In 2006 and 2007, we had shifted from the Makers, to the Clickers, to many talking about the Clickers, but not really understanding the Clickers as they weren’t really using things, but talking at an abstraction layer about what the Clickers said. There was some nascent value in these “Talking about Clickers” folks, but a lot of it was off target as they didn’t understand the underlying elements that were being used, not the mindset and the needs of the Clickers all that deeply - the exceptions to these are deep researchers who actually could and did make and spent time in with the Makers and Clickers.

By 2008 the abstraction at SXSW got really crazy. It had a huge number of talks by people “Talking about those Talking about Clickers” otherwise known as social media gurus. It was an utter mess. There was a severe lack of depth and nobody had a clue about much of what they were talking about. Their understandings were based on mis-understandings. There was a small contingent of Makers still speaking and some Clickers who had good depth of understanding by this point, but most of what was on the program was horrid blather. Much of the draw that had makers drop into Austin to see friends and colleagues and share and work through understandings to hone the way forward stopped going. At 2008 I had enough of it and stopped going as the value derived is next to nothing.

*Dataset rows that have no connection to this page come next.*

(** * go-spring-web: the request-dispatch core

    A shallow embedding of [spring-web/spring-web-container.go] (package
    SpringWeb), of the gin adapter's [Context] (package SpringGin) and of the
    filters and services of package testcases, followed by the properties of
    the dispatch core.

    Go code that runs against a request (filters, handlers, deferred
    closures) is embedded as a term of the free monad [Code]: the effects on
    the request context, [panic], [defer], [recover()] and [chain.Next(ctx)]
    are its operations, and [exec] gives them the meaning they have in Go. *)

From Stdlib Require Import String Ascii List ZArith Lia Bool Arith.
From Stdlib Require DecimalString DecimalZ.
Import ListNotations.
Open Scope string_scope.
Open Scope list_scope.

Set Implicit Arguments.

(* ================================================================= *)
(** * Package SpringWeb *)

Module SpringWeb.

(** ** Values that travel with a panic or a log call *)

(** [reflect.Kind], as far as the container meets it. *)
Inductive Kind : Type := Invalid | Func.

(** The argument of [panic], an [interface{}]: nil, a string, an error, or
    one of the values [reflect] panics with. *)
Inductive PanicValue : Type :=
| PNil                                      (* panic(nil) *)
| PString (s : string)                      (* panic("...") *)
| PError (msg : string)                     (* panic(errors.New(msg)) *)
| PValueError (method : string) (kind : Kind) (* *reflect.ValueError *)
| PCallMismatch.          (* reflect.Value.Call: arguments that do not fit the parameters *)

(** One argument of [ctx.LogInfo(...)] / [ctx.LogError(...)]. *)
Inductive Arg : Type :=
| AString (s : string)
| AInt (n : Z)
| APanic (v : PanicValue)
| ADuration.                 (* a [time.Duration]; its value is not modelled *)

Inductive Level : Type := INFO | ERROR.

SXSW in about eight years went from being Makers, to Clickers, to Talking about Clickers, and to Talking about those Talking about Clickers. It became a gathering of nothingness. It became a conference of what Dan is talking about, people trying to do something without having any interest in understanding what they are doing. They want answers without understanding the question.

For the Love of Makers

I love the Makers and making. The mindset and drive to understand how to build things better for the Clickers and to make things more usable and needed. Working with other Makers and people with Makers’ mindset in the development, design, and product side is fantastic. There is a whole lot of “we don’t understand this well enough” mindset. As nothing is perfect and everything has gaps (products and humans) we need Makers to understand and build a way forward.